For all of two minutes, von Trier tricks us into thinking that maybe this third season is going to look like a polished, peak-TV miniseries of the sort you might find on HBO or Netflix (after all, the original series came out in 1994, one year before the artifice-renouncing Danish revolution that was Dogme 95, and von Trier has since gone back to making dark fantasies with heightened style). We open on a closeup of a woman’s eye, ideally lit and steadily framed, reflecting a TV screen on which a tuxedoed von Trier appears, a quarter-century younger, over the credits of Season 2’s final episode.

“How can they peddle such half-baked hooey?

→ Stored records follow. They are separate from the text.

(** X10: with no ['points'] list to use and no more bullets than
    [slide_count - 2], the deck is the title slide, one ['Focus on'] slide
    per bullet in the order of the bullets, each showing its bullet alone,
    and the closing slide: no bullet is left out and no slide is added to
    reach [slide_count]. *)
Theorem small_fallback_one_slide_per_bullet bullet_points audience purpose
    slide_count ai_enabled (ai_content : json) (first : Slide) :
  extract_points bullet_points <> [] ->
  Z.of_nat (List.length (extract_points bullet_points)) <= slide_count - 2 ->
  fetch_ai_content bullet_points audience purpose ai_enabled
  = Ok ai_content ->
  has_points_list ai_content = Ok false ->
  title_slide ai_content (extract_points bullet_points) audience purpose
  = Ok first ->
  exists middle,
    enhance_content_with_ai bullet_points audience purpose slide_count
      ai_enabled
    = Ok (first :: middle ++ [next_steps (generic_closing audience)]) /\
    map content middle
    = map (fun p => [JStr p]) (extract_points bullet_points) /\
    Forall (fun s => exists t, title s = JStr ("Focus on " +:+ t)) middle.
Proof.
  intros Hne Hfew Hai Hno Hfirst.
  exists (map (focus_slide audience) (extract_points bullet_points)).
  split; [|split].
  - rewrite (enhance_with_bullets _ _ _ _ _ Hne), Hai. cbn [bind].
    unfold assemble_slides.
    rewrite Hfirst. cbn [bind]. rewrite Hno. cbn [bind].
    unfold fallback_slides. cbv zeta.
    replace (Z.of_nat (List.length (extract_points bullet_points))
             <=? slide_count - 2) with true
      by (symmetry; apply Z.leb_le; exact Hfew).
    cbn [bind]. apply limit_slides_short.
    cbn [List.length]. rewrite length_app, length_map.
    cbn [List.length]. lia.
  - rewrite map_map. reflexivity.
  - apply Forall_map, Forall_forall. intros p _. cbn [focus_slide title].
    now eexists.
Qed.
(** * Buffer layout and encoding selection of the Mali gralloc allocator

    Shallow embedding of
      - src/core/buffer_allocation.cpp  (encoding selection, plane geometry,
        size accumulation, multi-layer replication), and
      - interfaces/libs/drmutils/src/drm_utils.cpp  (DRM fourcc lookup),
    followed by the properties of the layout engine.

    Conventions.  Machine integers are values of [Z] with the C conversion
    written out: [u32], [u64] reduce modulo the width, [s32] is the
    two's-complement reading of the low 32 bits.  C arrays of [MAX_PLANES]
    elements are lists read with [arr_get] and written with stdpp's
    [<[i:=x]>].  [assert] is modelled as a failing computation ([None]). *)

From stdpp Require Import base numbers option list gmap strings.

Local Open Scope Z_scope.

(** ** Machine integers *)

Definition u8 (x : Z) : Z := x mod 2 ^ 8.
Definition u16 (x : Z) : Z := x mod 2 ^ 16.
Definition u32 (x : Z) : Z := x mod 2 ^ 32.
Definition u64 (x : Z) : Z := x mod 2 ^ 64.
(** [int]: the low 32 bits read as a signed number. *)
Definition s32 (x : Z) : Z := (x + 2 ^ 31) mod 2 ^ 32 - 2 ^ 31.

(** C truth value of an integer expression [x & mask]. *)
Definition has_bits (x mask : Z) : bool := negb (Z.land x mask =? 0).

(** Modelled from the spec: the macro [GRALLOC_ALIGN(value, base)] is declared
    in a helper header that is not among the sources; the spec describes it as
    rounding [value] up to a multiple of [base].  It is an expression macro, so
    it is evaluated in the type of its operands; [wrap] is the conversion of
    that type.  The sources do not show what the macro does with [base]
    zero; the model answers 0 there. *)
Definition GRALLOC_ALIGN (wrap : Z → Z) (value base : Z) : Z :=
  wrap (wrap (value + base - 1) / base * base).

(** The same macro on [int] operands (division truncates towards zero). *)
Definition GRALLOC_ALIGN_int (value base : Z) : Z :=
  s32 (Z.quot (s32 (value + base - 1)) base * base).

(** ** Types declared in the allocator's headers *)

(** Modelled from the spec: [MAX_PLANES] comes from a header that is not among
    the sources; the spec gives the plane count as 1-4. *)
Definition MAX_PLANES : nat := 4.

Definition arr_get (a : list Z) (i : nat) : Z := default 0 (a !! i).
(** * tiny_coro: a shallow embedding of the M:N coroutine scheduler

    The development follows the headers under [include/]:
    [task.h], [ebr.h], [queue.h], [parker.h], [poller.h], [scheduler.h],
    [socket.h], [async_mutex.h] and [channel.h], then the upload loop of
    [http/http_server.h], the header lookup of [http/http_parser.h] and the
    request tokenizer of [mini_redis.cpp].

    Conventions.
    - A [void*] or a [std::coroutine_handle<>] is its address, a [Z];
      [nullptr] is [0].
    - Objects that the C++ code reaches through pointers (coroutine frames,
      awaiters living in a frame) are kept in finite maps keyed by address.
    - A function that runs under a [std::lock_guard] is one atomic state
      transformer; lock-free code (the steal deque, the reclaimer) is cut
      at its accesses to shared state, and its runs are the interleavings
      of those accesses (sequentially consistent memory). *)

From Stdlib Require Import ZArith List Lia Bool Ascii.
From stdpp Require Import base option list gmap.
Import ListNotations.

#[local] Open Scope Z_scope.

(** ** Machine integers *)

(** [int] of [std::atomic<int>]: atomic arithmetic wraps in two's complement. *)
Definition wrap_int (x : Z) : Z := (x + 2 ^ 31) mod 2 ^ 32 - 2 ^ 31.

(** [size_t] on the 64-bit targets of the runtime. *)
Definition wrap_size_t (x : Z) : Z := x mod 2 ^ 64.

Definition nullptr : Z := 0.

(** ** task.h *)

Module Task.

(** [Task::Promise].  [destroyed] is a ghost field: the number of times
    [handle.destroy()] ran on the frame that holds the promise. *)
Record Promise := mkPromise {
  ref_count : Z;
  is_running : bool;
  continuation : Z;
  destroyed : nat
}.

That’s no ending,” grouses Karen (Bodil Jørgensen), ejecting her “Kingdom” DVD and heading for bed. From then on, the show reverts back to the sickly, iodine-tinted stylistic anarchy fans of the cult series embraced before. (DP Manuel Alberto Claro, who did such elegant work on “Melancholia” and “Nymphomaniac,” tries to match the grungy, aggressively handheld camerawork that was the show’s signature.)

As it happens, Karen’s not wrong: In the director’s commentary of that same DVD, von Trier and co-writer Niels Vørsel essentially admitted that they’d written themselves into a corner. “It may be a good thing there isn’t a Part 3,” they quipped. Still, the pair had always intended to wrap things up, and here, 25 years after Part 2, they’re back to making mischief again. In the five hours that follow, there will be secret passages, ghostly apparitions, magic puzzles, questionable-taste provocations (including comments made about the region’s Nazi-related past), a near-death experience and what threatens to be an interdimensional annihilation event.

Having taken notes from the TV show she just watched, Karen shows up at the hospital and immediately heads for the basement, where a giant Ogier the Dane statue blocks her path. Remember, per the prologue that accompanies every episode, the hospital was built on haunted bleaching grounds. It’s high time audiences witnessed the cosmic consequences of that unfortunate past — which, in this case, means chicanery from a devilish Willem Dafoe and the unforgettable sight of Udo Kier’s oversize head slowly drowning itself in tears. Those latter shots are just gorgeous, like something out of an Andrei Tarkovsky movie. No question that Kier (returning once again as mutant baby Little Brother) has gotten to perform the most surreal moments on this show.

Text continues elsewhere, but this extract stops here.